As leaders, we are focused on doing what is right for the company, growing the business and creating value. Focusing on things that are tangible and measurable. Along the way, we lose sight of “how” we are doing it. This “how” defines the way people see us and directly impacts the culture we create in our organizations.
Organizational culture is not the result of what we say and hope people understand. It is the result of what we do. This is the single biggest reason why leaders are the most critical piece of the organizational culture puzzle!
Many years ago, a big IT services company in India wanted to become more of a product company. They set up a separate product division. The head of the division reported to the CEO. They allocated funds to build the product- on paper they did all the right things.
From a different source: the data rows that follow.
(** * Pintos synchronisation primitives (threads/synch.c)

    A shallow embedding of [src/threads/synch.c]: counting semaphores,
    locks with nested priority donation, and Mesa-style condition
    variables.

    Kernel memory is a record of typed heaps: pointers to [struct thread],
    [struct lock], [struct semaphore] and [struct condition] become
    handles, and each heap is a total function from handles to objects.
    A handle always names an object, so the assertions [sema != NULL],
    [lock != NULL] and [cond != NULL] hold of every argument; a pointer
    field that can be null is an [option].  A region of code that runs
    between two points where the processor can be handed to another
    thread (the interrupts-off bracket
    [intr_disable () ... intr_set_level (old_level)]) is one state
    transformer; a function that can give up the processor returns a
    resumption, whose continuation is run on the state found when the
    thread is scheduled again. *)

From Stdlib Require Import ZArith String Sorted.
From stdpp Require Import base tactics decidable option functions list.

Local Open Scope Z_scope.

(** ** Handles *)

Definition tid := nat.      (* struct thread *    *)
Definition lock_id := nat.  (* struct lock *      *)
Definition cond_id := nat.  (* struct condition * *)

Definition waiter_id := nat. (* struct semaphore_elem * *)

(** A [struct semaphore *] points to a free-standing semaphore, to the
    [semaphore] member of a lock, or to the [semaphore] member of a
    [struct semaphore_elem], the local variable [waiter] of a call of
    [cond_wait]. *)
Inductive sema_ref : Type :=
| SemaAt (n : nat)
| LockSema (l : lock_id)
| WaiterSema (w : waiter_id).

#[global] Instance sema_ref_eq_dec : EqDecision sema_ref.
Proof. solve_decision. Defined.

(** ** Objects *)

(** enum thread_status of threads/thread.h. *)
Inductive thread_status : Type :=
| THREAD_RUNNING
| THREAD_READY
| THREAD_BLOCKED
| THREAD_DYING.

#[global] Instance thread_status_eq_dec : EqDecision thread_status.
Proof. solve_decision. Defined.

(** The members of [struct thread] that synch.c reads or writes.  The
    member [elem] is the thread's membership in the ready list or in one
    semaphore's waiter list. *)
Record thread : Type := mkThread {
  status : thread_status;
  priority : Z;
  original_priority : Z;               (* -1: no donation in effect *)
  wait_semaphore : option sema_ref;    (* NULL or the semaphore waited on *)
  wait_lock : option lock_id;          (* NULL or the lock last waited for *)
  locks : list lock_id                 (* struct list locks *)
}.

(** struct semaphore: [unsigned value] and [struct list waiters]. *)
Record semaphore : Type := mkSema {
  value : Z;
  waiters : list tid
}.

(** The kernel state seen by synch.c.  [holder l] is [l->holder];
    [semas (LockSema l)] is [l->semaphore]; [waiter_priority w] is the
    member [priority] of the [struct semaphore_elem] [w] and
    [semas (WaiterSema w)] its member [semaphore]; [cond_waiters c] is
    [c->waiters], a list of such elements.  Every call of [cond_wait]
    has a [struct semaphore_elem] of its own on the stack of the caller:
    [next_waiter] is the handle that the next call takes.

    [tail_priority l] is a word of memory that belongs to none of these
    objects: the [int] that lies where a [struct thread] laid around the
    tail sentinel of [l->semaphore.waiters] would have its member
    [priority].  [max_waiter_priority] reads it for a lock without
    waiters.  Which word that is depends on the declarations of
    [struct thread] and [struct lock] in threads/thread.h and
    threads/synch.h, which are not among the sources, so the state
    carries its value. *)
Record state : Type := mkState {
  threads : tid -> thread;
  semas : sema_ref -> semaphore;
  holder : lock_id -> option tid;
  waiter_priority : waiter_id -> Z;
  cond_waiters : cond_id -> list waiter_id;
  next_waiter : waiter_id;
  ready_list : list tid;
  current : tid;
  in_intr : bool;
  tail_priority : lock_id -> Z
}.

(** [unsigned] is 32 bits wide. *)
Definition UINT_MODULUS : Z := 2 ^ 32.
Definition UINT_MAX : Z := UINT_MODULUS - 1.

(** ** Field updates *)

Definition set_status (s : thread_status) (t : thread) : thread :=
  mkThread s (priority t) (original_priority t) (wait_semaphore t) (wait_lock t) (locks t).
Definition set_priority (p : Z) (t : thread) : thread :=
  mkThread (status t) p (original_priority t) (wait_semaphore t) (wait_lock t) (locks t).
Definition set_original_priority (p : Z) (t : thread) : thread :=
  mkThread (status t) (priority t) p (wait_semaphore t) (wait_lock t) (locks t).
Definition set_wait_semaphore (s : option sema_ref) (t : thread) : thread :=
  mkThread (status t) (priority t) (original_priority t) s (wait_lock t) (locks t).
Definition set_wait_lock (l : option lock_id) (t : thread) : thread :=
  mkThread (status t) (priority t) (original_priority t) (wait_semaphore t) l (locks t).
Definition set_locks (ls : list lock_id) (t : thread) : thread :=
  mkThread (status t) (priority t) (original_priority t) (wait_semaphore t) (wait_lock t) ls.

Definition set_value (v : Z) (s : semaphore) : semaphore := mkSema v (waiters s).
Definition set_waiters (ws : list tid) (s : semaphore) : semaphore := mkSema (value s) ws.

Definition with_threads (f : tid -> thread) (st : state) : state :=
  mkState f (semas st) (holder st) (waiter_priority st) (cond_waiters st)
          (next_waiter st) (ready_list st) (current st) (in_intr st) (tail_priority st).
Definition with_semas (f : sema_ref -> semaphore) (st : state) : state :=
  mkState (threads st) f (holder st) (waiter_priority st) (cond_waiters st)
          (next_waiter st) (ready_list st) (current st) (in_intr st) (tail_priority st).
Definition with_holder (f : lock_id -> option tid) (st : state) : state :=
  mkState (threads st) (semas st) f (waiter_priority st) (cond_waiters st)
          (next_waiter st) (ready_list st) (current st) (in_intr st) (tail_priority st).
Definition with_waiter_priority (f : waiter_id -> Z) (st : state) : state :=
  mkState (threads st) (semas st) (holder st) f (cond_waiters st)
          (next_waiter st) (ready_list st) (current st) (in_intr st) (tail_priority st).
Definition with_cond_waiters (f : cond_id -> list waiter_id) (st : state) : state :=
  mkState (threads st) (semas st) (holder st) (waiter_priority st) f
          (next_waiter st) (ready_list st) (current st) (in_intr st) (tail_priority st).
Definition with_next_waiter (w : waiter_id) (st : state) : state :=
  mkState (threads st) (semas st) (holder st) (waiter_priority st) (cond_waiters st)
          w (ready_list st) (current st) (in_intr st) (tail_priority st).
Definition with_ready_list (l : list tid) (st : state) : state :=
  mkState (threads st) (semas st) (holder st) (waiter_priority st) (cond_waiters st)
          (next_waiter st) l (current st) (in_intr st) (tail_priority st).
Definition with_current (t : tid) (st : state) : state :=
  mkState (threads st) (semas st) (holder st) (waiter_priority st) (cond_waiters st)
          (next_waiter st) (ready_list st) t (in_intr st) (tail_priority st).
Definition with_tail_priority (f : lock_id -> Z) (st : state) : state :=
  mkState (threads st) (semas st) (holder st) (waiter_priority st) (cond_waiters st)
          (next_waiter st) (ready_list st) (current st) (in_intr st) f.

(** [t->field = ...] and [sema->field = ...]. *)
Definition upd_thread (t : tid) (f : thread -> thread) (st : state) : state :=
  with_threads (<[t := f (threads st t)]> (threads st)) st.
Definition upd_sema (s : sema_ref) (f : semaphore -> semaphore) (st : state) : state :=
  with_semas (<[s := f (semas st s)]> (semas st)) st.

(** [lock->holder = ...] and [list_init]/relinking of [cond->waiters]. *)
Definition with_holder_at (l : lock_id) (h : option tid) (st : state) : state :=
  with_holder (<[l := h]> (holder st)) st.
Definition with_cond_waiters_at (c : cond_id) (ws : list waiter_id) (st : state) : state :=
  with_cond_waiters (<[c := ws]> (cond_waiters st)) st.

(** ** lib/kernel/list.c *)

(** Modelled from the spec: the list library of lib/kernel/list.c is not
    among the sources.  A [struct list] is the sequence of its elements;
    [list_insert_ordered] puts the element in front of the first element
    it is [less] than, which is what keeps a wait list "ordered by
    priority, descending; FIFO among equal priority" under a strict
    comparison. *)
Fixpoint list_insert_ordered {A} (less : A -> A -> bool) (x : A) (l : list A) : list A :=
  match l with
  | [] => [x]
  | e :: r => if less x e then x :: e :: r else e :: list_insert_ordered less x r
  end.

(** The strict comparison "[a] has a larger key than [b]". *)
Definition higher {A} (key : A -> Z) (a b : A) : bool := key b <? key a.

(** Modelled from the spec: [list_max] of lib/kernel/list.c, the first
    element that no later element is greater than ([None] stands for
    [list_end] on an empty list). *)
Fixpoint list_max_from {A} (less : A -> A -> bool) (max : A) (l : list A) : A :=
  match l with
  | [] => max
  | e :: r => list_max_from less (if less max e then e else max) r
  end.
Definition list_max {A} (less : A -> A -> bool) (l : list A) : option A :=
  match l with
  | [] => None
  | m :: r => Some (list_max_from less m r)
  end.

(** Modelled from the spec: [list_remove (&t->elem)] unlinks a thread from
    the list its [elem] is linked in, the ready list or one waiter list;
    [list_remove_thread t] is the state once [t] is unlinked. *)
Definition remove_thread (t : tid) (l : list tid) : list tid :=
  filter (fun x => x <> t) l.

Definition list_remove_thread (t : tid) (st : state) : state :=
  with_ready_list (remove_thread t (ready_list st))
    (with_semas (fun s => set_waiters (remove_thread t (waiters (semas st s))) (semas st s)) st).

(** The [elem] of thread [t] is linked in a list: [t] is in the ready
    list, or it records the semaphore it is queued on ([sema_down] links
    the thread into the waiter list and records the semaphore in
    [wait_semaphore]; [sema_up] clears the record when it unlinks the
    thread).  In a well-formed state the thread that runs is in
    neither. *)
Definition linked (t : tid) (st : state) : bool :=
  bool_decide (t ∈ ready_list st) ||
  match wait_semaphore (threads st t) with Some _ => true | None => false end.

(** Modelled from the spec: [list_remove (&lock->elem)] unlinks a lock
    from the [locks] list it is linked in. *)
Definition list_remove_lock (l : lock_id) (st : state) : state :=
  with_threads (fun t => set_locks (filter (fun x => x <> l) (locks (threads st t))) (threads st t)) st.

(** ** Code that can give up the processor *)

(** The result of running kernel code from a state: it returns, it gives
    up the processor ([Susp st k]: [st] is the state left behind and [k]
    the rest of the code, run on the state found when the thread is
    scheduled again), it halts the kernel, it calls a library function
    outside of what the library defines ([Undefined]: what happens then
    is not determined by the state, and the model does not follow the
    code any further), or the model ran out of fuel for a [while]
    loop. *)
Inductive run (A : Type) : Type :=
| Done (a : A) (st : state)
| Susp (st : state) (k : state -> run A)
| Panic (msg : string)
| Undefined (msg : string)
| OutOfFuel.
Arguments Done {A} a st.
Arguments Susp {A} st k.
Arguments Panic {A} msg.
Arguments Undefined {A} msg.
Arguments OutOfFuel {A}.

Definition M (A : Type) : Type := state -> run A.

Fixpoint run_bind {A B} (r : run A) (f : A -> M B) : run B :=
  match r with
  | Done a st => f a st
  | Susp st k => Susp st (fun st' => run_bind (k st') f)
  | Panic msg => Panic msg
  | Undefined msg => Undefined msg
  | OutOfFuel => OutOfFuel
  end.

Definition ret {A} (a : A) : M A := fun st => Done a st.
Definition bind {A B} (m : M A) (f : A -> M B) : M B := fun st => run_bind (m st) f.
Definition gets {A} (f : state -> A) : M A := fun st => Done (f st) st.
Definition modify (f : state -> state) : M unit := fun st => Done tt (f st).

#[global] Instance M_ret : MRet M := @ret.
#[global] Instance M_bind : MBind M := fun A B f m => bind m f.

(** The state left behind at the first point where the code can be
    observed: its return or its first suspension. *)
Definition state_of {A} (r : run A) : option state :=
  match r with
  | Done _ st => Some st
  | Susp st _ => Some st
  | _ => None
  end.

Definition is_panic {A} (r : run A) : bool :=
  match r with Panic _ => true | _ => false end.

Definition is_susp {A} (r : run A) : bool :=
  match r with Susp _ _ => true | _ => false end.

(** Modelled from the spec: the [ASSERT] macro of lib/debug.h is not among
    the sources; a violated precondition "is fatal and must halt execution
    immediately with a diagnostic identifying the violated precondition".
    The diagnostic is the text of the condition. *)
Definition ASSERT (c : bool) (msg : string) : M unit :=
  fun st => if c then Done tt st else Panic msg.

(** Modelled from the spec: [list_remove (&t->elem)].  The list library
    unlinks an element through the [prev] and [next] pointers stored in
    it.  An element that is in no list has the pointers it was left with,
    null or the neighbours it had in the list it was last taken from, and
    what the call does with them (it fails an assertion, or it relinks
    those neighbours) is not determined by the lists of the state: the
    result is [Undefined]. *)
Definition list_remove_elem (t : tid) : M unit :=
  fun st =>
    if linked t st then Done tt (list_remove_thread t st)
    else Undefined "list_remove (&t->elem): the element is in no list".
But this attempt to build a product business failed spectacularly.
Why? Because while the optics were all set up, no attempt was made to build a culture where a product mindset would thrive. The “language” and “processes” of the leadership team were still that of a services company. Metrics were still about “utilization” and “bench”. Managers assigned to this division, still derived their power from the size of teams that they led instead of products they had shipped. As a result, they were unable to attract top product talent and the idea was soon buried.
Employees are very perceptive and adaptive to what is valued and rewarded in the organization. They mirror their leaders’ behaviors and the cascade effect of this through the organization can be very rapid. Once entrenched, culture is hard to change.
As leaders it is critical for us to always remember that “how” we are doing things is as important as the “why”. The “why” gives the core purpose and the “how” creates the kind of culture that sustains long term organization performance.
The “why” is easily explained. But the “how” is only experienced. And it’s the single biggest way in which leaders create cultures that are a true reflection of themselves.